Eppure la radice latina della parola “equazione” è la stessa di “equo”, non naturalmente nel senso di cavallo (equus) ma di “giusto” (aequus). E in effetti le prime occorrenze in italiano di “equazione”, che risalgono addirittura al XIV secolo, hanno proprio il significato di “uguaglianza, pareggiamento”. Bisogna aspettare il 1712 perché Guido Grandi si prenda la parola e la porti nel mondo della matematica, con il significato appunto di uguaglianza. In effetti, se ci pensate bene, in un’equazione c’è un segno di uguale. Ancora nel diciannovesimo secolo, quando il termine entra anche nell’ambito della chimica, rimane in quel significato; è solo col passare degli anni che l’enfasi si sposta alla risoluzione, e quindi al trovare il valore dell’incognita o delle incognite ivi presenti… fino appunto ad arrivare all’incomprensibilità di cui scrivevo all’inizio!

Ultimo aggiornamento: 2008-02-07 13:09

parole matematiche: cardinale

(la lista delle parole matematiche si trova qua!)
I cardinali, intesi come gli alti prelati della chiesa cattolica, sono così comuni in Italia che penso chiunque abbia sentito nominare il termine.
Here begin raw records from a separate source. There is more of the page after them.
(* ===== verification/GamePaths.v ===== *)
(** Where a game's files are: [engine/crates/shared/src/vfs/game_paths.rs].  The
    identifier of a game is one component of every path of it, and the paths of
    different games, and of different sessions of one game, must not meet. *)
From stdpp Require Import pretty.
From S2P Require Import Prelude Text Paths Vfs.
Open Scope Z_scope.

Inductive GamePathError := InvalidGameId (id : text) | ReservedGameId (id : text) | InvalidBaseDir.

#[global] Instance GamePathError_eq_dec : EqDecision GamePathError.
Proof. solve_decision. Defined.

Definition is_reserved_device_name (game_id : text) : bool :=
  if bool_decide (game_id ∈ (str <$> ["con"; "prn"; "aux"; "nul"]%string)) then true else
  match match strip_prefix (str "com") game_id with
        | Some suffix => Some suffix
        | None => strip_prefix (str "lpt") game_id
        end with
  | Some [digit] => is_ascii_digit digit
  | _ => false
  end.

(** [b'a'..=b'z' | b'0'..=b'9' | b'_' | b'-']. *)
Definition id_byte (b : Z) : bool :=
  is_ascii_lowercase b || is_ascii_digit b || (b =? 95) || (b =? 45).

Definition validate_game_id (game_id : text) : outcome GamePathError unit :=
  if bool_decide (game_id = []) || (64 <? lenZ game_id) then Fail (InvalidGameId game_id)
  else if existsb (λ b, negb (id_byte b)) game_id then Fail (InvalidGameId game_id)
  else if is_reserved_device_name game_id then Fail (ReservedGameId game_id)
  else mret tt.

Record GamePaths := {
  game_id : text;
  code_dir : path;
  user_data_dir : path;
  cache_dir : path;
  sandbox_cache_dir : path;
  temp_dir : path
}.

Definition GAMES_SUBDIR : text := str "migo/games".
Definition TEMP_SUBDIR : text := str "tmp".
(* ===== verification/Network.v ===== *)
(** Which connections a game may open: the address filter
    ([engine/crates/runtime-v8/src/network/address_filter.rs]) and the policy gate
    every entry point passes ([network/gate.rs]).

    A URL is what the [url] crate parsed of it: its scheme, host and port.  The
    standard library's parser of socket addresses is written out. *)
From Stdlib Require Import Btauto.
From S2P Require Import Prelude Text.

(** * Addresses of the standard library *)

(** Four octets, and eight segments. *)
Record Ipv4Addr := { o0 : Z; o1 : Z; o2 : Z; o3 : Z }.
Record Ipv6Addr := { s0 : Z; s1 : Z; s2 : Z; s3 : Z; s4 : Z; s5 : Z; s6 : Z; s7 : Z }.

Inductive SocketAddr := V4 (ip : Ipv4Addr) (port : Z) | V6 (ip : Ipv6Addr) (port : Z).

Definition ipv4_is_loopback (ip : Ipv4Addr) : bool := o0 ip =? 127.
Definition ipv4_is_private (ip : Ipv4Addr) : bool :=
  (o0 ip =? 10) || ((o0 ip =? 172) && (16 <=? o1 ip) && (o1 ip <=? 31)) || ((o0 ip =? 192) && (o1 ip =? 168)).
Definition ipv4_is_link_local (ip : Ipv4Addr) : bool := (o0 ip =? 169) && (o1 ip =? 254).
Definition ipv4_is_broadcast (ip : Ipv4Addr) : bool :=
  (o0 ip =? 255) && (o1 ip =? 255) && (o2 ip =? 255) && (o3 ip =? 255).
Definition ipv4_is_unspecified (ip : Ipv4Addr) : bool :=
  (o0 ip =? 0) && (o1 ip =? 0) && (o2 ip =? 0) && (o3 ip =? 0).
Definition ipv6_is_loopback (ip : Ipv6Addr) : bool :=
  (s0 ip =? 0) && (s1 ip =? 0) && (s2 ip =? 0) && (s3 ip =? 0) && (s4 ip =? 0) && (s5 ip =? 0) &&
  (s6 ip =? 0) && (s7 ip =? 1).
Definition ipv6_is_unspecified (ip : Ipv6Addr) : bool :=
  (s0 ip =? 0) && (s1 ip =? 0) && (s2 ip =? 0) && (s3 ip =? 0) && (s4 ip =? 0) && (s5 ip =? 0) &&
  (s6 ip =? 0) && (s7 ip =? 0).

(** * The address filter *)

Definition is_cgn (ip : Ipv4Addr) : bool := (o0 ip =? 100) && (Z.land (o1 ip) 0xC0 =? 64).
Definition is_multicast_v4 (ip : Ipv4Addr) : bool := Z.land (o0 ip) 0xF0 =? 0xE0.
Definition is_documentation_v4 (ip : Ipv4Addr) : bool :=
  ((o0 ip =? 192) && (o1 ip =? 0) && (o2 ip =? 2)) ||
  ((o0 ip =? 198) && (o1 ip =? 51) && (o2 ip =? 100)) ||
  ((o0 ip =? 203) && (o1 ip =? 0) && (o2 ip =? 113)).
Definition is_benchmark_v4 (ip : Ipv4Addr) : bool := (o0 ip =? 198) && (Z.land (o1 ip) 0xFE =? 18).
Definition is_reserved_future_v4 (ip : Ipv4Addr) : bool :=
  (Z.land (o0 ip) 0xF0 =? 0xF0) && negb (ipv4_is_broadcast ip).

Definition is_blocked_ipv4 (ip : Ipv4Addr) : bool :=
  ipv4_is_loopback ip || ipv4_is_private ip || ipv4_is_link_local ip || ipv4_is_broadcast ip
  || ipv4_is_unspecified ip || is_cgn ip || is_multicast_v4 ip || is_documentation_v4 ip
  || is_benchmark_v4 ip || is_reserved_future_v4 ip.

Definition is_unique_local (ip : Ipv6Addr) : bool := Z.land (s0 ip) 0xFE00 =? 0xFC00.
Definition is_ipv6_link_local (ip : Ipv6Addr) : bool := Z.land (s0 ip) 0xFFC0 =? 0xFE80.
Definition is_multicast_v6 (ip : Ipv6Addr) : bool := Z.land (s0 ip) 0xFF00 =? 0xFF00.
Definition is_documentation_v6 (ip : Ipv6Addr) : bool := (s0 ip =? 0x2001) && (s1 ip =? 0x0DB8).

Definition mapped_ipv4 (ip : Ipv6Addr) : Ipv4Addr :=
  {| o0 := u32_as_u8 (Z.shiftr (s6 ip) 8); o1 := u32_as_u8 (s6 ip);
     o2 := u32_as_u8 (Z.shiftr (s7 ip) 8); o3 := u32_as_u8 (s7 ip) |}.

Definition is_ipv4_mapped_blocked (ip : Ipv6Addr) : bool :=
  if (s0 ip =? 0) && (s1 ip =? 0) && (s2 ip =? 0) && (s3 ip =? 0) && (s4 ip =? 0) && (s5 ip =? 0xFFFF)
  then is_blocked_ipv4 (mapped_ipv4 ip) else false.

Definition is_blocked_ipv6 (ip : Ipv6Addr) : bool :=
  ipv6_is_loopback ip || ipv6_is_unspecified ip || is_unique_local ip || is_ipv6_link_local ip
  || is_ipv4_mapped_blocked ip || is_multicast_v6 ip || is_documentation_v6 ip.

Definition is_blocked_address (addr : SocketAddr) : bool :=
  match addr with V4 ip _ => is_blocked_ipv4 ip | V6 ip _ => is_blocked_ipv6 ip end.

(** * The parser of socket addresses *)

Definition parser (A : Type) : Type := text → option (A * text).

Definition read_given_char (c : Z) : parser unit := λ s,
  match s with a :: s => if a =? c then Some (tt, s) else None | [] => None end.

(** [char::to_digit]. *)
Definition to_digit (radix c : Z) : option Z :=
  let d := if is_ascii_digit c then c - 48
           else if is_ascii_lowercase c then c - 97 + 10
           else if is_ascii_uppercase c then c - 65 + 10
           else radix in
  if d <? radix then Some d else None.

(** The digits at the front: their number, their value, and what follows. *)
Fixpoint read_digits (radix : Z) (count value : Z) (s : text) : Z * Z * text :=
  match s with
  | [] => (count, value, [])
  | c :: s' =>
      match to_digit radix c with
      | Some d => read_digits radix (count + 1) (value * radix + d) s'
      | None => (count, value, s)
      end
  end.

(** [read_number], for a type whose values end at [max]: with a bound on the
    digits it fails as soon as there is one too many, without one as soon as the
    value does not fit; either way it fails. *)
Definition read_number (radix : Z) (max_digits : option Z) (allow_zero_prefix : bool) (max : Z) : parser Z :=
  λ s,
  let '(count, value, rest) := read_digits radix 0 0 s in
  if match max_digits with Some m => m <? count | None => false end then None
  else if max <? value then None
  else if count =? 0 then None
  else if negb allow_zero_prefix && bool_decide (head s = Some 48) && (1 <? count) then None
  else Some (value, rest).

Definition read_separator {A} (sep : Z) (index : Z) (p : parser A) : parser A := λ s,
  if index =? 0 then p s else r ← read_given_char sep s; p (snd r).

Definition read_ipv4_addr : parser Ipv4Addr := λ s,
  let octet := read_number 10 (Some 3) false u8_max in
  a ← read_separator 46 0 octet s;
  b ← read_separator 46 1 octet (snd a);
  c ← read_separator 46 2 octet (snd b);
  d ← read_separator 46 3 octet (snd c);
  Some ({| o0 := fst a; o1 := fst b; o2 := fst c; o3 := fst d |}, snd d).

Definition u16_max : Z := 2 ^ 16 - 1.

(** [read_groups] from the [i]th group on, [limit] in all: the groups read,
    whether they end with an embedded IPv4 address, and what follows. *)
Fixpoint read_groups (limit i : Z) (k : nat) (s : text) : list Z * bool * text :=
  match k with
  | O => ([], false, s)
  | S k =>
      match (if i <? limit - 1 then read_separator 58 i read_ipv4_addr s else None) with
      | Some (ip, s) => ([o0 ip * 256 + o1 ip; o2 ip * 256 + o3 ip], true, s)
      | None =>
          match read_separator 58 i (read_number 16 (Some 4) true u16_max) s with
          | None => ([], false, s)
          | Some (g, s) =>
              let '(gs, v4, s) := read_groups limit (i + 1) k s in (g :: gs, v4, s)
          end
      end
  end.

Definition ipv6_of (gs : list Z) : option Ipv6Addr :=
  match gs with
  | [a; b; c; d; e; f; g; h] =>
      Some {| s0 := a; s1 := b; s2 := c; s3 := d; s4 := e; s5 := f; s6 := g; s7 := h |}
  | _ => None
  end.

Definition read_ipv6_addr : parser Ipv6Addr := λ s,
  let '(head_, head_ipv4, s) := read_groups 8 0 8 s in
  if lenZ head_ =? 8 then ip ← ipv6_of head_; Some (ip, s)
  else if head_ipv4 then None else
  r ← read_given_char 58 s;
  r ← read_given_char 58 (snd r);
  let limit := 8 - (lenZ head_ + 1) in
  let '(tail_, _, s) := read_groups limit 0 (Z.to_nat limit) (snd r) in
  ip ← ipv6_of (head_ ++ replicate (8 - length head_ - length tail_) 0 ++ tail_);
  Some (ip, s).

Definition read_port : parser Z := λ s,
  r ← read_given_char 58 s; read_number 10 None true u16_max (snd r).

Definition read_socket_addr_v4 : parser SocketAddr := λ s,
  ip ← read_ipv4_addr s; port ← read_port (snd ip); Some (V4 (fst ip) (fst port), snd port).

Definition read_scope_id : parser Z := λ s,
  r ← read_given_char 37 s; read_number 10 None true u32_max (snd r).

Definition read_socket_addr_v6 : parser SocketAddr := λ s,
  r ← read_given_char 91 s;
  ip ← read_ipv6_addr (snd r);
  let s := match read_scope_id (snd ip) with Some r => snd r | None => snd ip end in
  r ← read_given_char 93 s;
  port ← read_port (snd r);
  Some (V6 (fst ip) (fst port), snd port).

(** [parse::<SocketAddr>]: of all of the text. *)
Definition parse_socket_addr (s : text) : option SocketAddr :=
  r ← match read_socket_addr_v4 s with Some r => Some r | None => read_socket_addr_v6 s end;
  if bool_decide (snd r = []) then Some (fst r) else None.

(** * The gate *)

Record Url := { scheme : text; host_str : option text; port_or_known_default : option Z }.

Record NetworkPolicy := { domain_whitelist : list text; enforce_https : bool }.

Inductive GateKind :=
  | Fetch
  | FetchRedirect
  | AudioStream
  | AudioStreamRedirect
  | FetchUpload
  | Prefetch
  | ImageInlineSrc
  | WebSocket
  | TcpSocket
  | UdpSocket.

#[global] Instance GateKind_eq_dec : EqDecision GateKind.
Proof. solve_decision. Defined.

Inductive GateReject :=
  | UnsupportedScheme (scheme : text)
  | BlockedAddress
  | NotWhitelisted (host : text)
  | HttpsRequired
  | MissingHost.

#[global] Instance GateReject_eq_dec : EqDecision GateReject.
Proof. solve_decision. Defined.

Definition is_http_kind (k : GateKind) : bool :=
  match k with
  | Fetch | FetchRedirect | AudioStream | AudioStreamRedirect | FetchUpload | Prefetch | ImageInlineSrc => true
  | WebSocket | TcpSocket | UdpSocket => false
  end.

Definition scheme_allowed (k : GateKind) (scheme : text) : bool :=
  match k with
  | WebSocket => bool_decide (scheme ∈ [str "ws"; str "wss"])
  | TcpSocket => bool_decide (scheme = str "tcp")
  | UdpSocket => bool_decide (scheme = str "udp")
  | _ => bool_decide (scheme ∈ [str "http"; str "https"])
  end.

Definition is_host_whitelisted (host : text) (p : NetworkPolicy) : bool :=
  match domain_whitelist p with
  | [] => true
  | _ => existsb (λ allowed,
           bool_decide (host = allowed) ||
           match strip_suffix allowed host with
           | Some prefix => ends_with (str ".") prefix
           | None => false
           end) (domain_whitelist p)
  end.

Definition evaluate_policy (u : Url) (p : NetworkPolicy) (k : GateKind) : outcome GateReject unit :=
  if negb (scheme_allowed k (scheme u)) then Fail (UnsupportedScheme (scheme u)) else
  host ← ok_or (host_str u) MissingHost;
  let port := match port_or_known_default u with
              | Some port => port
              | None => if bool_decide (scheme u ∈ [str "https"; str "wss"]) then 443 else 80
              end in
  if match parse_socket_addr (host ++ str ":" ++ to_string port) with
     | Some addr => is_blocked_address addr
     | None => false
     end
  then Fail BlockedAddress else
  if negb (is_host_whitelisted host p) then Fail (NotWhitelisted host) else
  if enforce_https p &&
     ((is_http_kind k && bool_decide (scheme u = str "http"))
      || (bool_decide (k = WebSocket) && bool_decide (scheme u = str "ws")))
  then Fail HttpsRequired
  else mret tt.

(** * The specification *)

Definition ipv4_ok (ip : Ipv4Addr) : Prop := is_u8 (o0 ip) ∧ is_u8 (o1 ip) ∧ is_u8 (o2 ip) ∧ is_u8 (o3 ip).
Definition is_u16 (z : Z) : Prop := 0 ≤ z < 2 ^ 16.
Definition ipv6_ok (ip : Ipv6Addr) : Prop :=
  is_u16 (s0 ip) ∧ is_u16 (s1 ip) ∧ is_u16 (s2 ip) ∧ is_u16 (s3 ip) ∧ is_u16 (s4 ip) ∧ is_u16 (s5 ip) ∧
  is_u16 (s6 ip) ∧ is_u16 (s7 ip).

Definition ipv4_value (ip : Ipv4Addr) : Z := ((o0 ip * 256 + o1 ip) * 256 + o2 ip) * 256 + o3 ip.
Definition ipv6_value (ip : Ipv6Addr) : Z :=
  ((((((s0 ip * 2^16 + s1 ip) * 2^16 + s2 ip) * 2^16 + s3 ip) * 2^16 + s4 ip) * 2^16 + s5 ip) * 2^16 + s6 ip)
    * 2^16 + s7 ip.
Magari però a molti di loro non è mai venuto in mente di scoprire da dove giunga questa parola, e men che meno immaginano che anche i matematici hanno i loro cardinali!
L’origine della parola è latina: cardus significa “appoggio, cardine”, proprio come quelli su cui una porta gira su se stessa. Poi, per un torinese come me, il cardo è la strada principale di un accampamento romano, assieme al decumano che gli è perpendicolare… ma qua andiamo un po’ fuori dal seminato. Quello che conta è che “cardinale” sta a significare come senso traslato “qualcosa di fondamentale”: i cattolici, oltre ai prìncipi della Chiesa, parlano anche di virtù cardinali – prudenza, fortezza, giustizia e temperanza, da non confondersi con fede, speranza e carità che sono virtù teologali – mentre i cartografi parlano di punti cardinali.
I matematici sono arrivati molto più tardi a sfruttare il nome: bisogna infatti aspettare la seconda metà del XIX secolo, quando sono iniziati tutti i dibattiti sui fondamenti della matematica e si è iniziato ad osservare piu attentamente i numeri naturali. Ci si è così accorti che da una parte i numeri potevano essere visti nel loro ordine appunto naturale (primo, secondo, terzo…), e hanno chiamato quei numeri ordinali; ma potevano anche essere visti ciascuno per conto proprio, guardando la loro grandezza. In questo caso, probabilmente, hanno ritenuto che questo fosse il concetto fondamentale, e così nel 1865 è entrato nel linguaggio matematico il termine “numero cardinale”. Poi è arrivato Georg Cantor, che ha deciso che i cardinali potevano anche essere infiniti, e quindi i cardinali intesi come numeri si sono espansi più dei cardinali intesi come prelati. Addirittura, una volta che i logici si sono fatti prendere la mano, sono nati concetti astrusi come quello dei cardinali inaccessibili, che possono esistere ma non si possono definire come limite di altri cardinali; insomma, qualcosa di evanescente, anche perché dipende da una serie di assiomi che si vuole accettare come veri. Un bel salto, a partire dal significato iniziale: non trovate?